La mattinata di commemorazione della Marcia su Roma ha visto convergere a Predappio, il borgo natale di Benito Mussolini, un corteo di oltre mille persone, prevalentemente legate a frange neofasciste e nostalgiche del regime.
Un numero significativo, settecento solo sotto la supervisione della Questura, ha intrapreso la camminata che da Piazza Predappio si è diretta verso il cimitero di San Cassiano, luogo di sepoltura del Duce.
L’atmosfera, densa di simbolismo e retorica, è stata segnata dal rituale del saluto romano, un gesto che, nonostante gli appelli alla riflessione e all’empatia formulati dalla famiglia Mussolini – un invito a rivolgere lo sguardo al proprio cuore, a comprendere la complessità storica – ha visto, per l’ennesima volta, una parte dei presenti alzare il braccio teso in un’evocazione diretta del passato.
L’evento, organizzato come di consueto dalle pronipoti di Mussolini, ha assunto quest’anno una connotazione particolare con l’adesione esplicita di Forza Nuova, un’associazione politica di matrice neofascista, la cui presenza è stata simboleggiata dalla figura del leader Roberto Fiore.
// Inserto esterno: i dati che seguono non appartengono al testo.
(** * Product catalog: variants, attributes and derived fields

    A shallow embedding of the admin product controller
    (admin.product.controller.ts) and of the Product model
    (product.model: schema, hooks and virtuals), with the properties of
    the variant/attribute consistency model proved about them.

    Conventions of the embedding
    - a JavaScript string is a [string]: its sequence of code units, taken
      below 256 (the Latin-1 range, on which [toLowerCase] and [trim] are
      written out in full);
    - a JavaScript number ([price], [salePrice], [stock], [totalStock]) is
      a binary64 value: [Num.t], the [spec_float] of the standard library
      with its IEEE 754 operations at precision 53, so that sums, quotients
      and [Math.round] round as they do in the code, and the infinities, the
      two zeros and NaN are there; a [Date] is its time value in
      milliseconds ([Z]);
    - an optional field ([undefined] or [null] on a document) is an [option];
    - a [Map] keyed by strings is a [gmap string _], a [Set] of strings a
      [gset string]; [Array.from(new Set(xs))] is [distinct xs] (first
      occurrences, in insertion order);
    - the two collections (products, attributes) are lists of documents and
      every operation passes them explicitly. *)

From Stdlib Require Import Ascii String ZArith QArith Qround Lia SpecFloat.
From stdpp Require Import base option list strings gmap.

Local Open Scope string_scope.

(** ** JavaScript strings *)

Module Js.

Definition code (c : ascii) : N := N_of_ascii c.

Definition in_range (lo hi : N) (c : ascii) : bool :=
  ((lo <=? code c) && (code c <=? hi))%N.

(** [[a-z0-9]] *)
Definition is_lower_alnum (c : ascii) : bool :=
  in_range 97 122 c || in_range 48 57 c.

(** [[a-fA-F0-9]] *)
Definition is_hex (c : ascii) : bool :=
  in_range 97 102 c || in_range 65 70 c || in_range 48 57 c.

(** [\s] on code units below 256: TAB, LF, VT, FF, CR, SPACE, NBSP. *)
Definition is_space (c : ascii) : bool :=
  in_range 9 13 c || (code c =? 32)%N || (code c =? 160)%N.

(** Line terminators (what [.] does not match) below 256: LF and CR. *)
Definition is_line_terminator (c : ascii) : bool :=
  (code c =? 10)%N || (code c =? 13)%N.

(** [String.prototype.toLowerCase] on one code unit below 256:
    A-Z and the upper-case letters of U+00C0..U+00DE (U+00D7 is the
    multiplication sign) move up by 32. *)
Definition lower_char (c : ascii) : ascii :=
  if in_range 65 90 c
     || (in_range 192 222 c && negb (code c =? 215)%N)
  then ascii_of_N (code c + 32)
  else c.

Definition chars (s : string) : list ascii := list_ascii_of_string s.
Definition str (l : list ascii) : string := string_of_list_ascii l.

Fixpoint drop_while (f : ascii -> bool) (l : list ascii) : list ascii :=
  match l with
  | [] => []
  | c :: t => if f c then drop_while f t else l
  end.

Definition toLowerCase (s : string) : string := str (map lower_char (chars s)).

Definition trim_chars (l : list ascii) : list ascii :=
  rev (drop_while is_space (rev (drop_while is_space l))).

Definition trim (s : string) : string := str (trim_chars (chars s)).

(** [String.prototype.toUpperCase] on one code unit below 256: a-z and
    the lower-case letters of U+00E0..U+00FE (U+00F7 is the division sign)
    move down by 32, and U+00DF becomes SS. The upper-case forms of U+00B5
    and U+00FF lie beyond 255: these two code units are left as they
    are. *)
Definition upper_chars (c : ascii) : list ascii :=
  if in_range 97 122 c
     || (in_range 224 254 c && negb (code c =? 247)%N)
  then [ascii_of_N (code c - 32)]
  else if (code c =? 223)%N then ["S"%char; "S"%char]
  else [c].

Definition toUpperCase (s : string) : string :=
  str (flat_map upper_chars (chars s)).

(** [s.replace(/[^a-z0-9]+/g, "-")]: every maximal run of code units
    outside [a-z0-9] becomes one hyphen. [in_run] tells that the run
    the scan is in has already produced its hyphen. *)
Fixpoint replace_runs (in_run : bool) (l : list ascii) : list ascii :=
  match l with
  | [] => []
  | c :: t =>
      if is_lower_alnum c then c :: replace_runs false t
      else if in_run then replace_runs true t
      else "-"%char :: replace_runs true t
  end.

Definition is_hyphen (c : ascii) : bool := (code c =? 45)%N.

(** [s.replace(/(^-|-$)+/g, "")]. Without the [m] flag [^-] can only match
    at index 0 and [-$] only at the last index, so the global replacement
    removes a hyphen at index 0, and then a hyphen at the last index of
    what is left (the repetition [+] joins the two when the string is
    exactly two hyphens). *)
Definition drop_first_hyphen (l : list ascii) : list ascii :=
  match l with
  | c :: t => if is_hyphen c then t else l
  | [] => []
  end.

Fixpoint drop_last_hyphen (l : list ascii) : list ascii :=
  match l with
  | [] => []
  | [c] => if is_hyphen c then [] else [c]
  | c :: t => c :: drop_last_hyphen t
  end.

Definition strip_edges (l : list ascii) : list ascii :=
  drop_last_hyphen (drop_first_hyphen l).

(** The shape of a normalised slug, read left to right: code units of
    [a-z0-9] and single hyphens, no hyphen directly after another
    ([after_hyphen] holds at the start when a hyphen may not come first). *)
Fixpoint slug_run (after_hyphen : bool) (l : list ascii) : bool :=
  match l with
  | [] => true
  | c :: t =>
      if is_lower_alnum c then slug_run false t
      else is_hyphen c && negb after_hyphen && slug_run true t
  end.

(** Whether the text ends with a hyphen, [b] telling it of what precedes [l]. *)
Fixpoint ends_hyphen_from (b : bool) (l : list ascii) : bool :=
  match l with
  | [] => b
  | c :: t => ends_hyphen_from (is_hyphen c) t
  end.

Definition slug_shaped (l : list ascii) : Prop :=
  slug_run true l = true /\ ends_hyphen_from false l = false.

(** The four steps of [normalizeSlug] on code units. *)
Definition normalize_chars (l : list ascii) : list ascii :=
  strip_edges (replace_runs false (trim_chars (map lower_char l))).

(** [/^[a-fA-F0-9]{24}$/.test(s)] *)
Definition isHex24 (s : string) : bool :=
  (length (chars s) =? 24)%nat && forallb is_hex (chars s).

(** [/^https?:\/\/[^\s/$.?#].[^\s]*$/i.test(v)] *)
Definition url_tail (l : list ascii) : bool :=
  match l with
  | c1 :: c2 :: rest =>
      negb (is_space c1)
      && negb (existsb (fun d => (code c1 =? code d)%N)
                 ["/"; "$"; "."; "?"; "#"]%char)
      && negb (is_line_terminator c2)
      && forallb (fun c => negb (is_space c)) rest
  | _ => false
  end.

Definition strip_prefix_ci (p : string) (l : list ascii) : option (list ascii) :=
  let n := length (chars p) in
  if decide (map lower_char (take n l) = chars p) then Some (drop n l) else None.

Definition urlValidator (v : string) : bool :=
  match strip_prefix_ci "https://" (chars v) with
  | Some rest => url_tail rest
  | None =>
      match strip_prefix_ci "http://" (chars v) with
      | Some rest => url_tail rest
      | None => false
      end
  end.

End Js.

(** The slug normalisation written inline in [create] and [updateById]:
    [String(slug).toLowerCase().trim().replace(/[^a-z0-9]+/g, "-")
       .replace(/(^-|-$)+/g, "")]. *)
Definition normalizeSlug (s : string) : string :=
  Js.str (Js.strip_edges (Js.replace_runs false (Js.chars (Js.trim (Js.toLowerCase s))))).

(** The slug the [pre("save")] hook of the Product schema derives from the
    title: the same chain without [trim]. *)
Definition slugFromTitle (s : string) : string :=
  Js.str (Js.strip_edges (Js.replace_runs false (Js.chars (Js.toLowerCase s)))).

(** ** Data model *)

(** A field of a request body: absent, [null], or a value. *)
Inductive field (A : Type) : Type :=
  | Undefined
  | Null
  | Val (a : A).
Arguments Undefined {A}.
Arguments Null {A}.
Arguments Val {A} a.

(** [attributesValueId: string | string[]] *)
Inductive ValueIds : Type :=
  | One (id : string)
  | Many (ids : list string).

(** [const toArray = (v) => (Array.isArray(v) ? v : [v])] *)
Definition toArray (v : ValueIds) : list string :=
  match v with
  | One id => [id]
  | Many ids => ids
  end.

Module AttributeType.
Inductive t : Type := text | color | size | number | select.
End AttributeType.

Module AttributeValue.
Record t : Type := mk {
  _id : string;
  label : string;
  value : option string;
  meta : option string
}.
End AttributeValue.

Module Attribute.
Record t : Type := mk {
  _id : string;
  name : string;
  code : string;
  type : AttributeType.t;
  values : list AttributeValue.t;
  isActive : bool
}.
End Attribute.

(** ** JavaScript numbers

    A number is a binary64 value. The arithmetic is the one of IEEE 754 as
    the standard library specifies it ([SFadd] and the like, round to
    nearest, ties to even) at precision 53 and maximal exponent 1024.
    Every binary64 value is a [spec_float]; what is proved below is proved
    of every [spec_float], so also of the mantissa and exponent pairs that
    denote no binary64 value. *)
Module Num.

Definition t : Type := spec_float.

Definition prec : Z := 53.
Definition emax : Z := 1024.

Definition zero : t := S754_zero false.
Definition infinity : t := S754_infinity false.

(** The number an integer literal denotes (the nearest binary64 value). *)
Definition ofZ (n : Z) : t := binary_normalize prec emax n 0 false.

Definition add : t -> t -> t := SFadd prec emax.
Definition sub : t -> t -> t := SFsub prec emax.
Definition mul : t -> t -> t := SFmul prec emax.
Definition div : t -> t -> t := SFdiv prec emax.

(** The number a decimal literal [n / 10^k] denotes, for the short
    literals of the examples (numerator and denominator are exact, so the
    quotient is the nearest binary64 value). *)
Definition dec (n : Z) (k : nat) : t := div (ofZ n) (ofZ (10 ^ Z.of_nat k)).

(** [x < y], [x <= y] and [x === y]: all false when NaN is involved. *)
Definition ltb : t -> t -> bool := SFltb.
Definition leb : t -> t -> bool := SFleb.
Definition eqb : t -> t -> bool := SFeqb.

Definition isNaN (x : t) : bool :=
  match x with
  | S754_nan => true
  | _ => false
  end.

(** [!x]: the two zeros and NaN *)
Definition falsy (x : t) : bool :=
  match x with
  | S754_zero _ | S754_nan => true
  | _ => false
  end.

(** [x || 0] where [x] is a number or [undefined] *)
Definition or0 (x : option t) : t :=
  match x with
  | Some v => if falsy v then zero else v
  | None => zero
  end.

(** [Math.round]: the nearest integer, a tie going up; an integer, an
    infinity and NaN are returned as they are, and a result of zero keeps
    the sign of the argument. For [x = ±m * 2^e] with [e < 0] the integer
    is [floor (x + 1/2)], taken exactly. *)
Definition round (x : t) : t :=
  match x with
  | S754_finite s m e =>
      if (0 <=? e)%Z then x
      else
        let v := if s then Zneg m else Zpos m in
        let n := ((2 * v + 2 ^ (- e)) / 2 ^ (1 - e))%Z in
        if (n =? 0)%Z then S754_zero s else ofZ n
  | _ => x
  end.

End Num.

(** [type InputVariantValue]; [stock] is [None] when the body carries no
    number there. *)
Module InputVariantValue.
Record t : Type := mk {
  attributeId : string;
  attributesValueId : ValueIds;
  stock : option Num.t;
  imageUrl : option string
}.
End InputVariantValue.

(** [type InputVariant]; [price] and [stock] are [None] when the body
    carries no number there. *)
Module InputVariant.
Record t : Type := mk {
  sku : option string;
  price : option Num.t;
  salePrice : option Num.t;
  stock : option Num.t;
  imageUrl : option string;
  barcode : option string;
  values : list InputVariantValue.t
}.
End InputVariant.

(** A sub-document of [VariantValueSchema]. *)
Module VariantValue.
Record t : Type := mk {
  attributeId : string;
  attributesValueId : ValueIds;
  stock : option Num.t;
  imageUrl : option string
}.
End VariantValue.

(** A sub-document of [VariantSchema]. *)
Module Variant.
Record t : Type := mk {
  sku : option string;
  price : option Num.t;
  salePrice : option Num.t;
  values : list VariantValue.t;
  stock : option Num.t;
  imageUrl : option string;
  barcode : option string;
  isActive : bool
}.
End Variant.

(** A document of [ProductSchema]. [effectivePrice] and [discountPercent]
    are virtuals: the document has no such field. *)
Module Product.
Record t : Type := mk {
  _id : string;
  title : option string;
  slug : option string;
  description : option string;
  brand : option string;
  category : option string;
  mainAttributeId : option string;
  imageUrl : option string;
  price : option Num.t;
  salePrice : option Num.t;
  offerStart : option Z;
  offerEnd : option Z;
  currency : option string;
  stock : option Num.t;
  variants : list Variant.t;
  isActive : option bool;
  totalStock : Num.t
}.
End Product.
Questo elemento ha ampliato lo spettro ideologico del raduno, rendendolo un punto di aggregazione per diverse anime del neofascismo italiano, un terreno fertile per la rielaborazione e la rivendicazione di identità politiche complesse e spesso controverse.
La commemorazione, al di là della retorica e delle manifestazioni simboliche, solleva interrogativi cruciali sulla memoria storica, sull’interpretazione del Fascismo e sulla persistenza di ideologie che, a distanza di decenni dalla fine della Seconda Guerra Mondiale, continuano a trovare terreno fertile nel panorama politico italiano.
La presenza di Forza Nuova, in particolare, evidenzia la necessità di un costante monitoraggio e di un dibattito pubblico costruttivo, volto a contrastare la rilettura selettiva del passato e a promuovere i valori di democrazia, libertà e inclusione.
L’invito della famiglia Mussolini, seppur apparentemente orientato verso un approccio più riflessivo, si confronta con la forza di simboli e gesti che, nella pratica, riaffermano un’eredità complessa e lacerante.